- [Goal of the exercise]: Print the records exactly as they are written.

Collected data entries
Definition set_lcd_page (v : option Page) (s : state) : state :=
  State (Running s) (killed_hotend s) (killed_bed s)
        (current_temperature s) (current_temperature_bed s)
        (target_temperature s) (target_temperature_bed s)
        (watch_target_temp s) (watch_heater_next_ms s)
        (watch_target_bed_temp s) (watch_bed_next_ms s)
        (soft_pwm_amount s) (soft_pwm_amount_bed s) (is_bed_heating s)
        (irq s) (temperatureTrendCalculator s)
        (thermal_runaway_state_machine s) (thermal_runaway_timer s)
        (thermal_runaway_bed_state_machine s)
        (thermal_runaway_bed_timer s) (tr_target_temperature_hotend s)
        (tr_target_temperature_bed s) (DIO4_WPORT s) (DIO3_WPORT s)
        (interrupts_enabled s) (watchdog_resets s) (millis s)
        (isr_statics s) (serial_out s) v (temp_errors s).

Definition set_temp_errors (v : list (Manager * message)) (s : state) : state :=
  State (Running s) (killed_hotend s) (killed_bed s)
        (current_temperature s) (current_temperature_bed s)
        (target_temperature s) (target_temperature_bed s)
        (watch_target_temp s) (watch_heater_next_ms s)
        (watch_target_bed_temp s) (watch_bed_next_ms s)
        (soft_pwm_amount s) (soft_pwm_amount_bed s) (is_bed_heating s)
        (irq s) (temperatureTrendCalculator s)
        (thermal_runaway_state_machine s) (thermal_runaway_timer s)
        (thermal_runaway_bed_state_machine s)
        (thermal_runaway_bed_timer s) (tr_target_temperature_hotend s)
        (tr_target_temperature_bed s) (DIO4_WPORT s) (DIO3_WPORT s)
        (interrupts_enabled s) (watchdog_resets s) (millis s)
        (isr_statics s) (serial_out s) (lcd_page s) v.

(** The power-on values of the statics. *)
Definition init : state :=
State true false false 0 0 0 0 0 0 0 0 0 0 false
      (Interrupt false 0 0) (TempTrend true 0)
      TRInactive 0 TRInactive 0 0 0 0 0 true O 0
      (IsrStatic initialize_hotend 0 0 0 0) [] None [].

(** *** Calls that may not return *)

(** [Locked s]: the call ended in the final loop of [kill()], entered
    in state [s]. *)
Inductive outcome (A : Type) : Type :=
  | Returns (a : A) (s : state)
  | Locked (s : state).
Arguments Returns {A} a s.
Arguments Locked {A} s.

Definition obind {A B : Type} (m : outcome A) (k : A -> state -> outcome B)
  : outcome B :=
  match m with
  | Returns a s => k a s
  | Locked s => Locked s
  end.

Definition final_state {A : Type} (m : outcome A) : state :=
  match m with
  | Returns _ s => s
  | Locked s => s
  end.

Definition is_locked {A : Type} (m : outcome A) : bool :=
  match m with
  | Returns _ _ => false
  | Locked _ => true
  end.

(** [if (c) f();] for an [f] that may not return. *)
Definition when (c : bool) (f : state -> outcome unit) (s : state)
  : outcome unit :=
  if c then f s else Returns tt s.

- [Answer for the task]:
Definition set_lcd_page (v : option Page) (s : state) : state :=
  State (Running s) (killed_hotend s) (killed_bed s)
        (current_temperature s) (current_temperature_bed s)
        (target_temperature s) (target_temperature_bed s)
        (watch_target_temp s) (watch_heater_next_ms s)
        (watch_target_bed_temp s) (watch_bed_next_ms s)
        (soft_pwm_amount s) (soft_pwm_amount_bed s) (is_bed_heating s)
        (irq s) (temperatureTrendCalculator s)
        (thermal_runaway_state_machine s) (thermal_runaway_timer s)
        (thermal_runaway_bed_state_machine s)
        (thermal_runaway_bed_timer s) (tr_target_temperature_hotend s)
        (tr_target_temperature_bed s) (DIO4_WPORT s) (DIO3_WPORT s)
        (interrupts_enabled s) (watchdog_resets s) (millis s)
        (isr_statics s) (serial_out s) v (temp_errors s).

Definition set_temp_errors (v : list (Manager * message)) (s : state) : state :=
  State (Running s) (killed_hotend s) (killed_bed s)
        (current_temperature s) (current_temperature_bed s)
        (target_temperature s) (target_temperature_bed s)
        (watch_target_temp s) (watch_heater_next_ms s)
        (watch_target_bed_temp s) (watch_bed_next_ms s)
        (soft_pwm_amount s) (soft_pwm_amount_bed s) (is_bed_heating s)
        (irq s) (temperatureTrendCalculator s)
        (thermal_runaway_state_machine s) (thermal_runaway_timer s)
        (thermal_runaway_bed_state_machine s)
        (thermal_runaway_bed_timer s) (tr_target_temperature_hotend s)
        (tr_target_temperature_bed s) (DIO4_WPORT s) (DIO3_WPORT s)
        (interrupts_enabled s) (watchdog_resets s) (millis s)
        (isr_statics s) (serial_out s) (lcd_page s) v.

(** The power-on values of the statics. *)
Definition init : state :=
State true false false 0 0 0 0 0 0 0 0 0 0 false
      (Interrupt false 0 0) (TempTrend true 0)
      TRInactive 0 TRInactive 0 0 0 0 0 true O 0
      (IsrStatic initialize_hotend 0 0 0 0) [] None [].

(** *** Calls that may not return *)

(** [Locked s]: the call ended in the final loop of [kill()], entered
    in state [s]. *)
Inductive outcome (A : Type) : Type :=
  | Returns (a : A) (s : state)
  | Locked (s : state).
Arguments Returns {A} a s.
Arguments Locked {A} s.

Definition obind {A B : Type} (m : outcome A) (k : A -> state -> outcome B)
  : outcome B :=
  match m with
  | Returns a s => k a s
  | Locked s => Locked s
  end.

Definition final_state {A : Type} (m : outcome A) : state :=
  match m with
  | Returns _ s => s
  | Locked s => s
  end.

Definition is_locked {A : Type} (m : outcome A) : bool :=
  match m with
  | Returns _ _ => false
  | Locked _ => true
  end.

(** [if (c) f();] for an [f] that may not return. *)
Definition when (c : bool) (f : state -> outcome unit) (s : state)
  : outcome unit :=
  if c then f s else Returns tt s.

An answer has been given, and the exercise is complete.